#### Work to complete:
Write down, unchanged, the entries from the first line through the line holding "(** ** Strings". Include no other line.

#### Information given:
(** * stress-client: the self-resubmitting command loop of test/stress-client.js

    A shallow embedding of the long-running stress driver: the command
    registry [scCommands], the runner ([scCommandStart], [scCommandLoop]), the
    watchdog ([scWatchdogFire]), the Kang introspection callbacks
    ([knListTypes], [knListObjects], [knGetObject]), the error filters
    ([ignoreErrorTypes], [cbIgnoreErrorTypes]) and the scenario library;
    with them the test server of helper.js ([createServer], [cleanupServer])
    and the command lines of cli-sanity.test.js ([validArgsFor],
    [generateFailureTests], [parseFindobjectsResults]).

    Callback-style JavaScript is embedded as follows.
    - A routine that issues requests to a collaborator and is resumed by a
      callback is a [Prog]: a tree whose nodes are the requests and whose
      branches are the callbacks.
    - The process is a [World]; each turn of the Node event loop is an
      [Event], and [fire] runs the JavaScript of that turn to completion. *)

From stdpp Require Import base list strings pretty.
From Stdlib Require Import Ascii ZArith Lia.

Set Warnings "-register-all".

Local Open Scope Z_scope.

(** ** Strings the source writes with an embedded double quote *)

Definition dquote : string := String "034"%char EmptyString.

(** [quoted s] is [s] between two double quotes, as the format
    ['"%s"'] prints it. *)
Definition quoted (s : string) : string := dquote +:+ s +:+ dquote.

(** [ends_with suffix s]: the test [/suffix$/.test(s)] for a [suffix]
    without regular-expression metacharacters. *)
Fixpoint ends_with (suffix s : string) : bool :=
  if String.eqb suffix s then true
  else match s with
       | EmptyString => false
       | String _ s' => ends_with suffix s'
       end.

(** ** JavaScript values passed to the collaborators *)

Inductive Json : Type :=
| JNull
| JNum (n : Z)
| JStr (s : string)
| JArr (items : list Json)
| JObj (fields : list (string * Json)).

(** ** Errors and the verror library

    An [Error] carries a [name], a [message] and, for a VError, the wrapped
    cause.  An absent error argument ([null] or [undefined]) is [None]
    throughout. *)

Module VError.

Inductive Error : Type :=
  mkError { name : string; message : string; jse_cause : option Error }.

(** The outcome of a call that may throw. *)
Inductive Completion (A : Type) : Type :=
| Normal (a : A)
| Throw (e : Error).
Arguments Normal {A} a.
Arguments Throw {A} e.

(** What [assert-plus] throws when a check fails. *)
Definition AssertionError (msg : string) : Error :=
  mkError "AssertionError" msg None.

(** What the engine throws on a property read of [undefined]. *)
Definition TypeError (msg : string) : Error :=
  mkError "TypeError" msg None.

(** [new Error(msg)] *)
Definition plain (msg : string) : Error := mkError "Error" msg None.

(** [new VError(cause, msg)] and [new VError(msg)]: the message of a wrapped
    error is the short message, a colon and the cause's message. *)
Definition new (cause : option Error) (msg : string) : Error :=
  match cause with
  | Some c => mkError "VError" (msg +:+ ": " +:+ message c) (Some c)
  | None => mkError "VError" msg None
  end.

(** The walk of [findCauseByName]:
    [for (cause = err; cause !== null; cause = VError.cause(cause))]
    returning the first [cause] with [cause.name == name]. *)
Fixpoint find_cause (err : Error) (nm : string) : option Error :=
  match err with
  | mkError n _ c =>
      if String.eqb n nm then Some err
      else match c with
           | Some c' => find_cause c' nm
           | None => None
           end
  end.

(** [VError.findCauseByName(err, name)] of the verror library, an external
    dependency: it asserts that [err] is an Error and that [name] is a
    non-empty string before it walks the chain. *)
Definition findCauseByName (err : option Error) (nm : string)
  : Completion (option Error) :=
  match err with
  | None => Throw (AssertionError "err must be an Error")
  | Some e =>
      if String.eqb nm "" then Throw (AssertionError "name cannot be empty")
      else Normal (find_cause e nm)
  end.

(** The errors of the cause chain, outermost first. *)
Fixpoint chain (err : Error) : list Error :=
  match err with
  | mkError _ _ c =>
      err :: match c with
             | Some c' => chain c'
             | None => []
             end
  end.

End VError.

Abbreviation Error := VError.Error.
Abbreviation Completion := VError.Completion.
Abbreviation Normal := VError.Normal.
Abbreviation Throw := VError.Throw.

(** [has_cause e kind]: [VError.findCauseByName(e, kind) !== null] for an
    Error [e] and a non-empty [kind]. *)
Definition has_cause (e : Error) (kind : string) : bool :=
  match VError.find_cause e kind with
  | Some _ => true
  | None => false
  end.

(** ** Requests to the collaborators

    The Moray client, the test server of helper.js and the timers a scenario
    waits on.  A request is completed by the environment, which calls the
    callback registered with it. *)

Inductive Request : Type :=
| createClient (config : Json)
| helper_createClient
| onConnect
| createServer (portOverride : option Z)
| cleanupServer
| wait (ms : Z)
| listBuckets
| createBucket (bucket : string) (cfg : Json)
| getBucket (bucket : string)
| updateBucket (bucket : string) (cfg : Json)
| deleteBucket (bucket : string)
| putObject (bucket key : string) (value : Json)
| batch (ops : Json)
| getObject (bucket key : string)
| delObject (bucket key : string)
| findObjects (bucket filter : string)
| updateObjects (bucket : string) (fields : Json) (filter : string)
| reindexObjects (bucket : string) (count : Z)
| deleteMany (bucket filter : string)
| getTokens
| sql (statement : string)
| ping (opts : Json)
| versionInternal.

(** ** Routines in continuation-passing style

    [Return err] is the routine calling its own callback with [err];
    [Raise e] is an exception nobody catches; [Sync q p] is a call that
    returns at once; [Await q k] issues [q] and stops until the environment
    calls back, with the error argument and the remaining arguments.  For
    the streaming requests ([findObjects], [sql]) an ['error'] event is a call
    with [Some err] and the ['end'] event a call with [None]. *)

Inductive Prog : Type :=
| Return (err : option Error)
| Raise (e : Error)
| Sync (q : Request) (p : Prog)
| Await (q : Request) (k : option Error -> list Json -> Prog).

Definition Callback : Type := option Error -> list Json -> Prog.

(** A stage of a [vasync.pipeline]: [function (_, subcallback)]. *)
Definition Stage : Type := Callback -> Prog.

(** [vasync.pipeline({ funcs }, callback)]: the stages run in order, the
    first error stops the pipeline and is handed to [callback]. *)
Fixpoint pipeline (funcs : list Stage) (callback : option Error -> Prog) : Prog :=
  match funcs with
  | [] => callback None
  | f :: rest =>
      f (fun err _ =>
           match err with
           | Some e => callback (Some e)
           | None => pipeline rest callback
           end)
  end.

(** ** The error filters *)

(** The loop of [ignoreErrorTypes] over [errtypes], for an Error [err]. *)
Fixpoint ignoreErrorTypes_from (err : Error) (errtypes : list string)
  : Completion (option Error) :=
  match errtypes with
  | [] => Normal (Some err)
  | t :: rest =>
      match VError.findCauseByName (Some err) t with
      | Throw x => Throw x
      | Normal (Some _) => Normal None
      | Normal None => ignoreErrorTypes_from err rest
      end
  end.

Definition ignoreErrorTypes (err : option Error) (errtypes : list string)
  : Completion (option Error) :=
  match err with
  | None => Normal err
  | Some e => ignoreErrorTypes_from e errtypes
  end.

Definition cbIgnoreErrorTypes (callback : Callback) (errtypes : list string)
  : Callback :=
  fun err args =>
    match ignoreErrorTypes err errtypes with
    | Normal err' => callback err' args
    | Throw x => Raise x
    end.

(** A library call inside a routine: an exception it throws is thrown by
    the routine. *)
Definition try {A : Type} (c : Completion A) (k : A -> Prog) : Prog :=
  match c with
  | Normal a => k a
  | Throw x => Raise x
  end.

(** [assertplus.ok(cond)] *)
Definition assert_ok (cond : bool) (k : Prog) : Prog :=
  if cond then k else Raise (VError.AssertionError "assertion failed").

(** [err.message], read once [err] is known to be an Error *)
Definition message_of (err : option Error) : string :=
  match err with
  | Some e => VError.message e
  | None => ""
  end.

(** [v !== null] *)
Definition not_null (v : option Error) : bool :=
  match v with
  | Some _ => true
  | None => false
  end.

(** ** Running a routine against scripted replies

    [run p replies] feeds the replies, in order, to the requests [p] awaits.
    It gives the requests issued and how the routine ends. *)

Inductive Outcome : Type :=
| Done (err : option Error)
| Threw (e : Error)
| Blocked.

Definition Reply : Type := (option Error * list Json)%type.

Fixpoint run (p : Prog) (replies : list Reply) : list Request * Outcome :=
  match p with
  | Return err => ([], Done err)
  | Raise e => ([], Threw e)
  | Sync q p' => let (qs, o) := run p' replies in (q :: qs, o)
  | Await q k =>
      match replies with
      | [] => ([q], Blocked)
      | (err, args) :: rest =>
          let (qs, o) := run (k err args) rest in (q :: qs, o)
      end
  end.

(** ** Module-level constants *)

Definition scTestBucketBogus : string := "stress_client_bogus_bucket".
Definition scTestBucketInvalid : string := "buckets can't have spaces!".
Definition scTestBucket : string := "stress_client_bucket".
Definition scKangPort : Z := 9080.
Definition scWatchdogLimit : Z := 30000.

(** ** Scenario library

    Each setup and exec routine takes the callback the runner hands it.  The
    scenario-private fields of the context ([ctx.client], [ctx.server]) are
    handles of the collaborators: every request below goes to the command's
    own client or server. *)

Module Scenario.

(** *** make RPC requests before ever connected *)

Definition cmdRpcNeverConnectedSetup (callback : option Error -> Prog) : Prog :=
  Sync (createClient (JObj [("host", JStr "bogus_hostname"); ("port", JNum 2020)]))
    (callback None).

Definition cmdRpcNeverConnected (callback : option Error -> Prog) : Prog :=
  Await listBuckets (fun err _ =>
    try (VError.findCauseByName err "NoBackendsError") (fun found =>
      let err := if not_null found then None else err in
      callback err)).

(** *** make RPC requests after connection closed

    The callback of [helper.createServer] receives the server handle. *)

Definition cmdRpcDisconnectedSetup (callback : option Error -> Prog) : Prog :=
  Await (createServer (Some 2021)) (fun _ _ =>
    Sync (createClient (JObj [("host", JStr "127.0.0.1"); ("port", JNum 2021)]))
      (Await onConnect (fun _ _ =>
         Await cleanupServer (fun err _ => callback err)))).

Definition cmdRpcDisconnected (callback : option Error -> Prog) : Prog :=
  Await listBuckets (fun err _ =>
    match err with
    | None => callback (Some (VError.new None "expected error"))
    | Some _ => callback None
    end).

(** *** disconnect/reconnect repeatedly *)

Definition cmdRpcReconnectSetup (callback : option Error -> Prog) : Prog :=
  Sync (createClient (JObj [("host", JStr "127.0.0.1"); ("port", JNum 2022);
                            ("maxConnections", JNum 1);
                            ("retry", JObj [("minTimeout", JNum 50);
                                            ("maxTimeout", JNum 50)])]))
    (callback None).

Definition maxloops : nat := 100.

Definition cmdRpcReconnectSetupServer (subcallback : Callback) : Prog :=
  Await (createServer (Some 2022)) (fun _ _ => subcallback None []).

(** [ctx.nloops] is reset to 0 and [ctx.maxloops] to 100 when exec starts;
    the loop is indexed by [left = ctx.maxloops - ctx.nloops] as it stands
    before the increment, so that [ctx.nloops <= ctx.maxloops] after the
    increment reads [left > 0]. *)
Fixpoint cmdRpcReconnectClientLoop (left : nat) (subcallback : Callback) : Prog :=
  Await (ping JNull) (fun err _ =>
    match err, left with
    | Some _, S left' =>
        Await (wait 100) (fun _ _ => cmdRpcReconnectClientLoop left' subcallback)
    | Some e, O =>
        subcallback (Some (VError.new (Some e) "too many transient errors")) []
    | None, _ => subcallback None []
    end).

#### Solved exercise:
(** * stress-client: the self-resubmitting command loop of test/stress-client.js

    A shallow embedding of the long-running stress driver: the command
    registry [scCommands], the runner ([scCommandStart], [scCommandLoop]), the
    watchdog ([scWatchdogFire]), the Kang introspection callbacks
    ([knListTypes], [knListObjects], [knGetObject]), the error filters
    ([ignoreErrorTypes], [cbIgnoreErrorTypes]) and the scenario library;
    with them the test server of helper.js ([createServer], [cleanupServer])
    and the command lines of cli-sanity.test.js ([validArgsFor],
    [generateFailureTests], [parseFindobjectsResults]).

    Callback-style JavaScript is embedded as follows.
    - A routine that issues requests to a collaborator and is resumed by a
      callback is a [Prog]: a tree whose nodes are the requests and whose
      branches are the callbacks.
    - The process is a [World]; each turn of the Node event loop is an
      [Event], and [fire] runs the JavaScript of that turn to completion. *)

From stdpp Require Import base list strings pretty.
From Stdlib Require Import Ascii ZArith Lia.

Set Warnings "-register-all".

Local Open Scope Z_scope.

(** ** Strings the source writes with an embedded double quote *)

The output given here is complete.